Bjerre RD, Bandier J, Skov L, Engstrand L, Johansen JD
Br. J. Dermatol. 177 (5) 1272-1278 [2017-11-00; online 2017-11-12]
Dysbiosis is a hallmark of atopic dermatitis (AD). The composition of skin microbiome communities and the causality of dysbiosis in eczema have not been well established. The objective of this review is to describe the skin microbiome profile in AD and address whether there is a causal relationship between dysbiosis and AD. The protocol is registered in PROSPERO (CRD42016035813). We searched PubMed, Embase, Scopus and ClinicalTrials.gov for primary research studies applying culture-independent analysis on the microbiome on AD skin of humans and animal models. Two authors independently screened the full text of studies for eligibility and assessed risk of bias. Because of heterogeneity no quantitative synthesis was done. Of 5735 texts, 32 met the inclusion criteria (17 published: 11 human and six animal studies). The studies varied in quality and applied different methodology.
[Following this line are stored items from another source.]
(** * Verification of the FTMA and GW-DE cores

    A shallow embedding of
    - [ftma/core/field.h], [ftma/core/shamir.cpp], [ftma/core/protocol.cpp]
      (finite field modulo 2^61-1, Shamir sharing, masked aggregation),
    - [gwde/src/watermark.cpp] (dual-entropy text and image watermark), and
    - [line_word_count.c] (words per line of a file),
    followed by the properties proved about them.

    Conventions.  Unsigned machine integers are modelled in [Z] with the
    wrap-around written out ([wrap64], [wrap32]); [uint8_t] and [char] are
    [ascii] (eight bits, so the range is part of the type) read through
    [byte_val]; [std::vector] and [std::string] are lists; a C++ exception is
    an [Err] result, and an access outside a vector (undefined behaviour in
    the source) is the distinguished error [OutOfBounds]. *)

From Stdlib Require Import ZArith List Lia Ascii String QArith Znumtheory.
From Stdlib Require Import Zdiv Zcong.
From Stdlib Require Import DecimalString Zpow_facts.
From Stdlib Require Import Zmod.
From stdpp Require Import base list gmap.

Open Scope Z_scope.

(** ** Machine integers, bytes and results *)

Definition wrap64 (z : Z) : Z := z mod 2 ^ 64.
Definition wrap32 (z : Z) : Z := z mod 2 ^ 32.

Definition byte_val (c : ascii) : Z := Z.of_N (N_of_ascii c).
Definition to_byte (z : Z) : ascii := ascii_of_N (Z.to_N (z mod 256)).

Inductive error : Type :=
| InvalidArgument (msg : string)
| OutOfRange (msg : string)
| RuntimeError (msg : string)
| OutOfBounds.

Inductive result (A : Type) : Type :=
| Ok (a : A)
| Err (e : error).
Arguments Ok {A} a.
Arguments Err {A} e.

#[global] Instance result_ret : MRet result := fun A a => Ok a.
#[global] Instance result_bind : MBind result := fun A B k r =>
  match r with
  | Ok a => k a
  | Err e => Err e
  end.

(** Bounds-checked vector read: [v[i]]. *)
Definition read {A : Type} (v : list A) (i : nat) : result A :=
  match v !! i with
  | Some a => Ok a
  | None => Err OutOfBounds
  end.

(** ** [std::mt19937_64]

    The engine of the C++ standard library: state of 312 words, the
    recurrence [x(k+n) = x(k+m) xor twist(x(k), x(k+1))] and the tempering
    of each new word.  The state is kept as the window of the last 312
    words. *)
Module MT.

Definition n : nat := 312.
Definition m : nat := 156.
Definition a : Z := 0xb5026f5aa96619e9.
Definition upper_mask : Z := 0xFFFFFFFF80000000.
Definition lower_mask : Z := 0x7FFFFFFF.
Definition f : Z := 6364136223846793005.

Definition state : Type := list Z.

Fixpoint seed_words (fuel : nat) (i : Z) (prev : Z) : list Z :=
  match fuel with
  | O => []
  | S k =>
      let x := wrap64 (f * Z.lxor prev (Z.shiftr prev 62) + i) in
      x :: seed_words k (i + 1) x
  end.

Definition seed (s : Z) : state :=
  let x0 := wrap64 s in
  x0 :: seed_words (n - 1) 1 x0.

Definition temper (x : Z) : Z :=
  let z := Z.lxor x (Z.land (Z.shiftr x 29) 0x5555555555555555) in
  let z := Z.lxor z (Z.land (wrap64 (Z.shiftl z 17)) 0x71d67fffeda60000) in
  let z := Z.lxor z (Z.land (wrap64 (Z.shiftl z 37)) 0xfff7eee000000000) in
  Z.lxor z (Z.shiftr z 43).

(** One call of [rng()]. *)
Definition next (st : state) : Z * state :=
  let x0 := nth 0 st 0 in
  let x1 := nth 1 st 0 in
  let xm := nth m st 0 in
  let y := Z.lor (Z.land x0 upper_mask) (Z.land x1 lower_mask) in
  let xn := Z.lxor (Z.lxor xm (Z.shiftr y 1)) (if Z.odd y then a else 0) in
  (temper xn, tl st ++ [xn]).

Fixpoint discard (k : nat) (st : state) : state :=
  match k with
  | O => st
  | S k' => discard k' (snd (next st))
  end.

End MT.

(** ** GW-DE: [gwde/src/watermark.cpp] *)
Module Gwde.

Definition kZeroWidthZero : Z := 0x200B.
Definition kZeroWidthOne : Z := 0x200C.
Definition kZeroWidthMetaStart : Z := 0x2063.
Definition kZeroWidthMetaEnd : Z := 0x2064.

Definition kMetadataBytes : nat := 24.
Definition kMetadataRepeat : nat := 4.
Definition kMetadataBits : nat := kMetadataBytes * 8.
Definition kMetadataPayloadBits : nat := kMetadataBits * kMetadataRepeat.

Record Metadata : Type := mkMetadata {
  version : Z;
  state_seed : Z;
  key_hash : Z;
  fingerprint_length : Z
}.

(** [Metadata{}]: the member initialisers of the struct. *)
Definition Metadata_default : Metadata := mkMetadata 1 0 0 0.

Record ImagePayload : Type := mkImagePayload {
  bytes : list ascii;
  height : Z;
  width : Z;
  channels : Z
}.

Record ImageEmbedResult : Type := mkImageEmbedResult {
  ie_payload : ImagePayload;
  ie_metadata : Metadata;
  ie_fingerprint_bits : list Z
}.

Record TextEmbedResult : Type := mkTextEmbedResult {
  watermarked_text : list ascii;
  te_metadata : Metadata;
  te_fingerprint_bits : list Z
}.

(** The [double] fields.  [score] is the exact quotient that the source
    computes in floating point; the false-positive rate is either the
    literal [1.0] or the value [0.5 * erfc(z / sqrt 2)] computed from the
    two counters, kept symbolic. *)
Inductive fp_rate : Type :=
| FpOne
| FpErfc (matching total : Z).

Record DetectionResult : Type := mkDetectionResult {
  score : Q;
  false_positive_rate : fp_rate;
  total_bits : Z;
  matching_bits : Z;
  metadata_valid : bool
}.

Definition DetectionResult_default : DetectionResult :=
  mkDetectionResult 0 FpOne 0 0 false.

(** *** Hashing *)

Definition HashString64 (value : list ascii) : Z :=
  fold_left
    (fun hash c => wrap64 (Z.lxor hash (byte_val c) * 1099511628211))
    value 1469598103934665603.

Definition StableHash (value : list ascii) : Z := HashString64 value.

Definition StableHash64 (value : Z) : Z :=
  let value := Z.lxor value (Z.shiftr value 33) in
  let value := wrap64 (value * 0xff51afd7ed558ccd) in
  let value := Z.lxor value (Z.shiftr value 33) in
  let value := wrap64 (value * 0xc4ceb9fe1a85ec53) in
  Z.lxor value (Z.shiftr value 33).

(** *** Metadata packing *)

Definition write_u32 (value : Z) : list ascii :=
  [ to_byte (Z.land (Z.shiftr value 24) 0xFF);
    to_byte (Z.land (Z.shiftr value 16) 0xFF);
    to_byte (Z.land (Z.shiftr value 8) 0xFF);
    to_byte (Z.land value 0xFF) ].

Definition write_u64 (value : Z) : list ascii :=
  map (fun i : Z => to_byte (Z.land (Z.shiftr value (56 - i * 8)) 0xFF))
      [0; 1; 2; 3; 4; 5; 6; 7].

Definition PackMetadata (meta : Metadata) : list ascii :=
  write_u32 (version meta) ++ write_u64 (state_seed meta) ++
  write_u64 (key_hash meta) ++ write_u32 (fingerprint_length meta).

Definition src_at (src : list ascii) (i : nat) : Z :=
  byte_val (nth i src zero).

Definition read_u32 (src : list ascii) : Z :=
  Z.lor (Z.lor (Z.lor (wrap32 (Z.shiftl (src_at src 0) 24))
                      (wrap32 (Z.shiftl (src_at src 1) 16)))
               (wrap32 (Z.shiftl (src_at src 2) 8)))
        (src_at src 3).

Definition read_u64 (src : list ascii) : Z :=
  fold_left
    (fun value i => Z.lor (wrap64 (Z.shiftl value 8)) (src_at src i))
    (seq 0 8) 0.

Definition UnpackMetadata (bs : list ascii) : option Metadata :=
  if decide (length bs = 24%nat) then
    Some (mkMetadata (read_u32 bs) (read_u64 (drop 4 bs))
                     (read_u64 (drop 12 bs)) (read_u32 (drop 20 bs)))
  else None.

(** The bits of the packed bytes, most significant first. *)
Definition byte_bits (b : ascii) : list Z :=
  map (fun bit : Z => Z.land (Z.shiftr (byte_val b) bit) 1)
      [7; 6; 5; 4; 3; 2; 1; 0].

Definition bytes_to_bits (bs : list ascii) : list Z :=
  flat_map byte_bits bs.

(** [bytes[i / 8] <<= 1; bytes[i / 8] |= bits[i] & 0x1] for every [i]. *)
Definition shift_in (b : ascii) (bit : Z) : ascii :=
  let b1 := to_byte (Z.shiftl (byte_val b) 1) in
  to_byte (Z.lor (byte_val b1) (Z.land bit 1)).

Definition bits_to_bytes (bits : list Z) : list ascii :=
  fold_left
    (fun (bs : list ascii) (i : nat) =>
       let byte_index := (i / 8)%nat in
       <[byte_index := shift_in (nth byte_index bs zero) (nth i bits 0)]> bs)
    (seq 0 (length bits)) (replicate 24 zero).

(** *** Image watermark *)

(** [s *= ...] on [std::size_t]. *)
Definition total_pixels (p : ImagePayload) : Z :=
  wrap64 (wrap64 (height p * width p) * channels p).

Definition is_empty_payload (p : ImagePayload) : bool :=
  bool_decide (bytes p = []) ||
  (wrap64 (wrap64 (width p * height p) * channels p) =? 0).

(** [b &= 0xFE; b |= bit]. *)
Definition set_lsb (b : ascii) (bit : Z) : ascii :=
  let b1 := to_byte (Z.land (byte_val b) 0xFE) in
  to_byte (Z.lor (byte_val b1) bit).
The skin in AD had low bacterial diversity (lowest at dermatitis-involved sites) and three studies showed depletion of Malassezia spp. and high non-Malassezia fungal diversity. The relative abundance of Staphylococcus aureus and Staphylococcus epidermidis were elevated and other genera were reduced, including Propionibacterium. A mouse study indicated that dysbiosis is a driving factor in eczema pathogenesis. The data are not sufficiently robust for good characterization; however, dysbiosis in AD not only implicates Staphylococcus spp., but also microbes such as Propionibacterium and Malassezia. A causal role of dysbiosis in eczema in mice should encourage future studies to investigate if this also applies to humans. Other important aspects are temporal dynamics and the influence of methodology on microbiome data.